#### TASK TO CARRY OUT
Restrict the output to the lines below starting at the one that contains "destruct (has (command_byte k) 32);" and ending at the one that contains "destruct (obf k) eqn:Eo.", and restate them word for word, both ends included.
*** RECORDS
Lemma latch_holds k : holds k (latch_ready_device_byte k) [] [] [].
Proof.
  unfold latch_ready_device_byte. destruct (obf k) eqn:Eo; [apply holds_refl|]. cbv zeta.
  assert (Hs : forall st, has (Z.ldiff (Z.lor st STATUS_OBF) STATUS_AUX) STATUS_OBF = true).
  { intros st. destruct (obf_keep (Z.lor st STATUS_OBF) STATUS_AUX eq_refl) as [-> _]. apply obf_or. }
  assert (Ha : forall st, has (Z.lor st (Z.lor STATUS_OBF STATUS_AUX)) STATUS_OBF = true).
  { intros st. rewrite (Z.lor_comm STATUS_OBF), Z.lor_assoc. apply obf_or. }
  destruct (if has (command_byte k) 16 then [] else queue k) as [|c rest] eqn:Eq.
  - destruct (if has (command_byte k) 32 then [] else Mouse.queue (mouse k)) as [|c rest] eqn:Em; [apply holds_refl|].
    destruct (has (command_byte k) 32); [done|]. destruct (has _ 2); (split; [| |done]);
      unfold held_kbd, held_aux, waiting, obf in *; cbn; rewrite Ha, ?Eo, ?Em, ?app_nil_r; done.
  - destruct (has (command_byte k) 16); [done|]. destruct (has _ 1); (split; [| |done]);
      unfold held_kbd, held_aux, waiting, obf in *; cbn; rewrite Hs, ?Eo, ?Eq, ?app_nil_r; done.
Qed.

Lemma latch_if_ready_holds k : holds k (latch_if_ready k) [] [] [].
Proof. unfold latch_if_ready. destruct (device_byte_ready k); [apply latch_holds|apply holds_refl]. Qed.

Lemma schedule_holds k p : holds k (schedule_device_byte_at k p) [] [] [].
Proof. apply holds_same, schedule_content. Qed.

Lemma respond_holds k r : holds k (respond_controller k r) [r] [] [].
Proof.
  unfold respond_controller. cbv zeta.
  assert (Hs : forall st, has (Z.ldiff (Z.lor st STATUS_OBF) STATUS_AUX) STATUS_OBF = true).
  { intros st. destruct (obf_keep (Z.lor st STATUS_OBF) STATUS_AUX eq_refl) as [-> _]. apply obf_or. }
  destruct (obf k) eqn:Eo.
  - destruct (output k) as [b|] eqn:Eb; [destruct (output_is_aux k) eqn:Ea|]; destruct (has _ 1); (split; [| |done]);
      unfold held_kbd, held_aux, waiting, obf in *; cbn; rewrite Hs, ?Eo, ?Ea, ?Eb, ?app_nil_r; try done; by destruct (output_is_aux k).
  - destruct (has _ 1); (split; [| |done]);
      unfold held_kbd, held_aux, waiting, obf in *; cbn; rewrite Hs, ?Eo, ?app_nil_r; done.
Qed.

(* ------------------------------------------------------------------ *)
(** ** Devices and commands only add *)

(** An operation on the mouse that only queues bytes. *)
Definition adds (m m' : Mouse.Ps2Mouse) : Prop := exists bytes, Mouse.queue m' = Mouse.queue m ++ bytes.

Lemma adds_same m m' : Mouse.queue m' = Mouse.queue m -> adds m m'.
Proof. intros E. exists []. by rewrite app_nil_r. Qed.

Lemma queue_movement_adds m dx dy b dz : adds m (Mouse.queue_movement m dx dy b dz).2.
Proof.
  unfold Mouse.queue_movement. cbv zeta. destruct (negb _); [by apply adds_same|]. cbn [snd].
  match goal with |- context [if Mouse.intellimouse ?x then _ else _] => destruct (Mouse.intellimouse x) end; eexists; cbn;
    [rewrite <- app_assoc|]; reflexivity.
Qed.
******
#### OUTPUT OF THE TASK
    destruct (has (command_byte k) 32); [done|]. destruct (has _ 2); (split; [| |done]);
      unfold held_kbd, held_aux, waiting, obf in *; cbn; rewrite Ha, ?Eo, ?Em, ?app_nil_r; done.
  - destruct (has (command_byte k) 16); [done|]. destruct (has _ 1); (split; [| |done]);
      unfold held_kbd, held_aux, waiting, obf in *; cbn; rewrite Hs, ?Eo, ?Eq, ?app_nil_r; done.
Qed.

Lemma latch_if_ready_holds k : holds k (latch_if_ready k) [] [] [].
Proof. unfold latch_if_ready. destruct (device_byte_ready k); [apply latch_holds|apply holds_refl]. Qed.

Lemma schedule_holds k p : holds k (schedule_device_byte_at k p) [] [] [].
Proof. apply holds_same, schedule_content. Qed.

Lemma respond_holds k r : holds k (respond_controller k r) [r] [] [].
Proof.
  unfold respond_controller. cbv zeta.
  assert (Hs : forall st, has (Z.ldiff (Z.lor st STATUS_OBF) STATUS_AUX) STATUS_OBF = true).
  { intros st. destruct (obf_keep (Z.lor st STATUS_OBF) STATUS_AUX eq_refl) as [-> _]. apply obf_or. }
  destruct (obf k) eqn:Eo.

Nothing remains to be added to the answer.